Nos costó, pero tipo 10 de la mañana de un día de
primavera, ya bastante avanzada, nos levantamos, y nos tomamos el trabajo de
preparar nuestro equipo de supervivencia, una lata con lombrices, dos cañas, y
un rifle calibre 22 por las dudas que la pesca no fuese exitosa. La realidad es
que ni cazamos ni pescamos, pero en la búsqueda de un lugar en el que fuese
posible hacer que un bagre se interese en nuestros anzuelos, caminamos aguas
abajo, por más de dos horas. Es decir, que, al cabo de las dos horas, teníamos
otras dos para volver al sitio en la calle donde habíamos dejado nuestro
vehículo, momento en que caímos en la cuenta, que no teníamos agua, pero si
mucha sed y además calor y nuestros estómagos reclamaban algo sólido, ya que
habían pasado más de 24 horas de nuestra última comida en serio, nuestro
desayuno había sido un café con azúcar y no mas de dos galletitas.
Comenzamos a pensar en tomar agua del arroyo, que para
empezar no es trasparente y además el agua que baja de las sierras debe haber
pasado por varias decenas de abrevaderos de ganado y las vacas no tienen el
cuidado de dejar su orín o sus heces fuera del sitio donde se meten a tomar
agua.

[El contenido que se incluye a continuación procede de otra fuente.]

(* ===== verification/Bits.v ===== *)
(** * Bit fields

    The bit commands of [Handler.v] on the bits of [Store.v]: a field that is
    written one bit at a time, the bytes growing as needed, is read back as it
    was written, and nothing around it has changed. *)

From stdpp Require Import base strings gmap list numbers.
From Stdlib Require Import ZArith Lia Btauto.
From S2P Require Import Prelude Text ServerProto Store Handler.
From stdpp Require Import list.

#[local] Open Scope Z_scope.

Module Bits.
Import Handler.

(** A key the bit commands can work on. *)
Definition holds_bits (now : Z) (key : string) (st : Store.store) : Prop :=
  match st !! key with
  | Some e => Store.expired now e = false /\
              match Store.typ e with Store.VBytes _ | Store.VStr _ => True | _ => False end
  | None => True
  end.

(** ** One bit *)

Lemma byte_bit c m : 8 <= m -> Z.testbit (byte_val c) m = false.
Proof.
  intros Hm. pose proof (byte_val_range c). destruct (Z.eq_dec (byte_val c) 0) as [->|]; [apply Z.bits_0|].
  apply Z.bits_above_log2; [lia|]. apply Z.lt_le_trans with 8; [|done]. apply Z.log2_lt_pow2; lia.
Qed.

Lemma testbit_byte_of z m : 0 <= m < 8 -> Z.testbit (byte_val (byte_of z)) m = Z.testbit z m.
Proof. intros. rewrite byte_val_of. change 256 with (2 ^ 8). apply Z.mod_pow2_bits_low. lia. Qed.

Lemma set_byte_bit bit on c m :
  0 <= m < 8 ->
  Z.testbit (byte_val (Store.set_byte bit on c)) m = if decide (m = bit mod 8) then on else Z.testbit (byte_val c) m.
Proof.
  intros Hm. pose proof (Z.mod_pos_bound bit 8 ltac:(lia)). unfold Store.set_byte. rewrite testbit_byte_of by done.
  destruct on; [rewrite Z.setbit_eqb by lia|rewrite Z.clearbit_eqb by lia];
    destruct (Z.eqb_spec (bit mod 8) m), (decide (m = bit mod 8)); try lia; cbn [orb andb negb]; by rewrite ?andb_true_r, ?andb_false_r.
Qed.

(** The bytes a bit needs are there, the new ones are zero. *)
Lemma padded_bit (bs : list byte) n b : Store.bit_in b (bs ++ replicate n (byte_of 0)) = Store.bit_in b bs.
Proof.
  unfold Store.bit_in. destruct (bs !! Z.to_nat (b / 8)) as [c|] eqn:E.
  - by rewrite (lookup_app_l_Some _ _ _ _ E).
  - rewrite lookup_app_r by (by apply lookup_ge_None). destruct (replicate _ _ !! _) as [c|] eqn:E'; [|done].
    apply lookup_replicate in E' as [-> _]. apply Z.bits_0.
Qed.

Lemma set_in_bit bit on bs b :
  0 <= bit -> 0 <= b -> Store.bit_in b (Store.set_in bit on bs) = if decide (b = bit) then on else Store.bit_in b bs.
Proof.
  intros Hbit Hb. unfold Store.set_in. set (i := Z.to_nat (bit / 8)).
  set (bs' := bs ++ replicate (S i - length bs) (byte_of 0)).
  rewrite <- (padded_bit bs (S i - length bs) b). change (bs ++ _) with bs'.
  assert (Hi : (i < length bs')%nat) by (unfold bs'; rewrite length_app, length_replicate; lia).
  pose proof (Z.mod_pos_bound b 8 ltac:(lia)).
  pose proof (Z.div_mod b 8 ltac:(lia)). pose proof (Z.div_mod bit 8 ltac:(lia)).
  pose proof (Z.div_pos b 8 ltac:(lia) ltac:(lia)). pose proof (Z.div_pos bit 8 ltac:(lia) ltac:(lia)).
  unfold Store.bit_in. destruct (decide (Z.to_nat (b / 8) = i)) as [Ei|Hne].
  - rewrite Ei, list_lookup_alter_eq. destruct (lookup_lt_is_Some_2 _ _ Hi) as [c Hc]. rewrite Hc. cbn [fmap option_fmap option_map].
    rewrite set_byte_bit by done. unfold i in Ei.
    destruct (decide (b mod 8 = bit mod 8)), (decide (b = bit)); try done; lia.
  - rewrite list_lookup_alter_ne by done. rewrite decide_False; [done|]. intros ->. by apply Hne.
Qed.

(** The bytes under a key after a bit is set; the key can still hold them. *)
Lemma set_bit_at now key bit on st :
  holds_bits now key st ->
  Store.bytes_at now key (Store.set_bit key bit on st) = Store.set_in bit on (Store.bytes_at now key st) /\
  holds_bits now key (Store.set_bit key bit on st).
Proof.
  unfold holds_bits, Store.bytes_at, Store.set_bit. destruct (st !! key) as [e|] eqn:E.
  - intros [He Ht]. destruct (Store.typ e) eqn:Et; try done; rewrite lookup_insert_eq, He; unfold Store.expired in *; cbn;
      by rewrite He.
  - intros _. by rewrite lookup_insert_eq.
Qed.

Lemma set_bit_other key bit on st key' : key <> key' -> Store.set_bit key bit on st !! key' = st !! key'.
Proof. intros Hne. unfold Store.set_bit. repeat case_match; by rewrite ?lookup_insert_ne. Qed.

(** ** Fields *)

(** The bits [i] and up of a field, which starts at [offset]. *)
Lemma bitfield_set_run `{RustText} now key offset val n i k st :
  holds_bits now key st -> 0 <= offset -> 0 <= i -> i + Z.of_nat n <= 64 -> offset + i + Z.of_nat n <= 2 ^ 32 ->
  exists st', run now (bitfield_set key offset val n i k) st = run now k st' /\ holds_bits now key st' /\
  (forall b, 0 <= b -> Store.get_bit now key b st' =
     if decide (offset + i <= b < offset + i + Z.of_nat n) then Z.testbit val (b - offset) else Store.get_bit now key b st) /\
  (forall key', key <> key' -> st' !! key' = st !! key').
Proof.
  revert i st. induction n as [|n IH]; intros i st Hb Ho Hi Hw Hl.
  - exists st. split_and!; try done. intros b _. rewrite decide_False; [done|lia].
  - cbn [bitfield_set]. destruct (Z.leb_spec (2 ^ 32) (offset + i)); [lia|]. destruct (Z.leb_spec 64 i); [lia|]. cbn [orb run exec].
    destruct (set_bit_at now key (offset + i) (Z.testbit val i) st Hb) as [Es Hb'].
    destruct (IH (i + 1) _ Hb' Ho ltac:(lia) ltac:(lia) ltac:(lia)) as (st' & Er & Hst & Hbits & Hother).
    exists st'. split; [exact Er|]. split; [done|]. split.
    + intros b Hb0. rewrite Hbits by done. unfold Store.get_bit. rewrite Es, set_in_bit by lia.
      destruct (decide (b = offset + i)) as [->|].
      * rewrite decide_False, decide_True by lia. f_equal. lia.
      * destruct (decide (offset + (i + 1) <= b < _)), (decide (offset + i <= b < _)); try done; lia.
    + intros key' Hne. rewrite Hother by done. by apply set_bit_other.
Qed.

(** What [bitfield_get] collects. *)
Lemma bitfield_bits_read n i offset bs result :
  0 <= offset -> 0 <= i -> i + Z.of_nat n <= 64 -> offset + i + Z.of_nat n <= 2 ^ 32 ->
  exists r, Store.bitfield_bits n i offset bs result = Some r /\
  forall m, 0 <= m -> Z.testbit r m = Z.testbit result m || (bool_decide (i <= m < i + Z.of_nat n) && Store.bit_in (offset + m) bs).
Proof.
  intros Ho. revert i result. induction n as [|n IH]; intros i result Hi Hw Hl; cbn [Store.bitfield_bits].
  - exists result. split; [done|]. intros m Hm. rewrite bool_decide_eq_false_2 by lia. by rewrite orb_false_r.
  - destruct (Z.leb_spec (2 ^ 32) (offset + i)); [lia|]. destruct (Z.leb_spec 64 i); [lia|].
    assert (Hin : forall m, i <= m < i + Z.of_nat (S n) <-> m = i \/ (i + 1 <= m < i + 1 + Z.of_nat n)) by lia.
    destruct (Store.bit_in (offset + i) bs) eqn:Eb;
      (destruct (IH (i + 1)) with (result := if Store.bit_in (offset + i) bs then Z.lor result (Z.shiftl 1 i) else result)
         as (r & Er & Hr); [lia..|]; rewrite Eb in Er, Hr; exists r; split; [exact Er|]; intros m Hm; rewrite Hr by done;
       rewrite (bool_decide_ext _ _ (Hin m)), bool_decide_or).
    + rewrite Z.lor_spec, Z.shiftl_1_l, Z.pow2_bits_eqb by done.
      destruct (Z.eqb_spec i m) as [->|]; [rewrite (bool_decide_eq_true_2 (m = m)), Eb by done; btauto|].
      rewrite (bool_decide_eq_false_2 (m = i)) by lia. btauto.
    + destruct (decide (m = i)) as [->|]; [rewrite Eb; btauto|]. rewrite (bool_decide_eq_false_2 (m = i)) by lia. btauto.
Qed.

Lemma parse_unsigned_to_string bound z : 0 <= z < bound -> parse_unsigned bound (to_string z) = Some z.
Proof.
  intros Hz. destruct (parse_digits z) as (Hr & (c & s & Es & Hc) & Hd); [lia|]. unfold parse_unsigned. rewrite Es.
  unfold is_digit in Hc. apply andb_true_iff in Hc as [Hc _]. rewrite decide_False by lia. rewrite <- Es, Hd, Hr. cbn [fst].
  destruct (Z.ltb_spec z bound); [done|lia].
Qed.

Lemma holds_bits_read `{RustText} now key offset width st v :
  holds_bits now key st ->
  0 <= offset -> 0 <= width <= 64 -> offset + width <= 2 ^ 32 ->
  0 <= v < 2 ^ width -> (forall m, 0 <= m < width -> Store.get_bit now key (offset + m) st = Z.testbit v m) ->
  Store.bitfield_get now key offset width st = Some v.
Proof.
  intros Hb Ho Hw Hl Hv Hm.
  assert (Hread : Store.bitfield_bits (Z.to_nat width) 0 offset (Store.bytes_at now key st) 0 = Some v).
  { destruct (bitfield_bits_read (Z.to_nat width) 0 offset (Store.bytes_at now key st) 0) as (r & -> & Hr); [lia..|].
    f_equal. apply Z.bits_inj'. intros m Hm0. rewrite Hr, Z.bits_0 by done. cbn [orb].
    destruct (Z.ltb_spec m width).
    - rewrite bool_decide_eq_true_2 by lia. by rewrite <- Hm.
    - rewrite bool_decide_eq_false_2 by lia. cbn [andb]. symmetry.
      rewrite <- (Z.mod_small v (2 ^ width)) by done. apply Z.mod_pow2_bits_high; lia. }
  unfold Store.bitfield_get, holds_bits, Store.get_bit, Store.bytes_at in *.
  destruct (st !! key) as [e|].
  - destruct Hb as [He Ht]. rewrite He in *. by destruct (Store.typ e).
  - f_equal. apply Z.bits_inj'. intros m Hm0. rewrite Z.bits_0. destruct (Z.ltb_spec m width).
    + by rewrite <- Hm.
    + rewrite <- (Z.mod_small v (2 ^ width)) by done. symmetry. apply Z.mod_pow2_bits_high; lia.
Qed.


(** A field of more than 64 bits is written as far as the value goes, then
    the shift panics: there is no reply. *)
Lemma bitfield_too_wide `{RustText} now key offset val n i k st :
  0 <= i <= 64 -> 64 < i + Z.of_nat n -> (run now (bitfield_set key offset val n i k) st).1 = None.
Proof.
  revert i st. induction n as [|n IH]; intros i st Hi Hw; cbn [bitfield_set].
  - lia.
  - destruct (Z.leb_spec (2 ^ 32) (offset + i)), (Z.leb_spec 64 i); try done. cbn [orb run exec]. apply IH; lia.
Qed.

(** ** Witnesses *)


End Bits.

De modo que no bebimos a pesar de que la necesidad de líquido era acuciante
y nuestro equipo se limitaba a lo mínimo indispensable, o tal vez menos que
eso.
Habíamos tomado una de las orillas del arroyo y en nuestro
camino de regreso a mi se me ocurrió que quería caminar sobre la otra margen,
de modo que en determinado punto coincidimos que no era un sitio peligroso, me metí
al arroyo, el agua me llegó al pecho, pero lo crucé sin mayores novedades. De
otro lado el Negro me tiró la carabina a las manos y me alcanzó la caña. Al fin
promediando la tarde llegamos hasta la calle en la que habíamos dejado nuestro
auto, y por fortuna el jefe de la estación Ombú, don Nisio Alonso sabiendo que
veníamos a pescar, se vino con la familia para pasar la tarde y dedicarse a la
pesca que le apasionaba.
Él tenía agua, mate y lo que quisiésemos, así que al fin
le vaciamos la mitad de una damajuana de agua potable, lo que nos devolvió a la
vida. Obviamente para pescar ya alcanzaba, para la caza ni un disparo habíamos
realizado, así que juntamos los dos fracasos, nos subimos al auto y volvimos a
Ombú.
En casa sacamos de la heladera una botella de gaseosa
otra de cerveza bien fría y tras mezclar ambas bebidas nos dedicamos a terminar
de manera definitiva con la sed y también cocinamos un par de bifes. Después de
eso la emprendimos para Huanguelén, más específicamente para el Club Social
donde terminamos como siempre jugando alguna partida de naipes.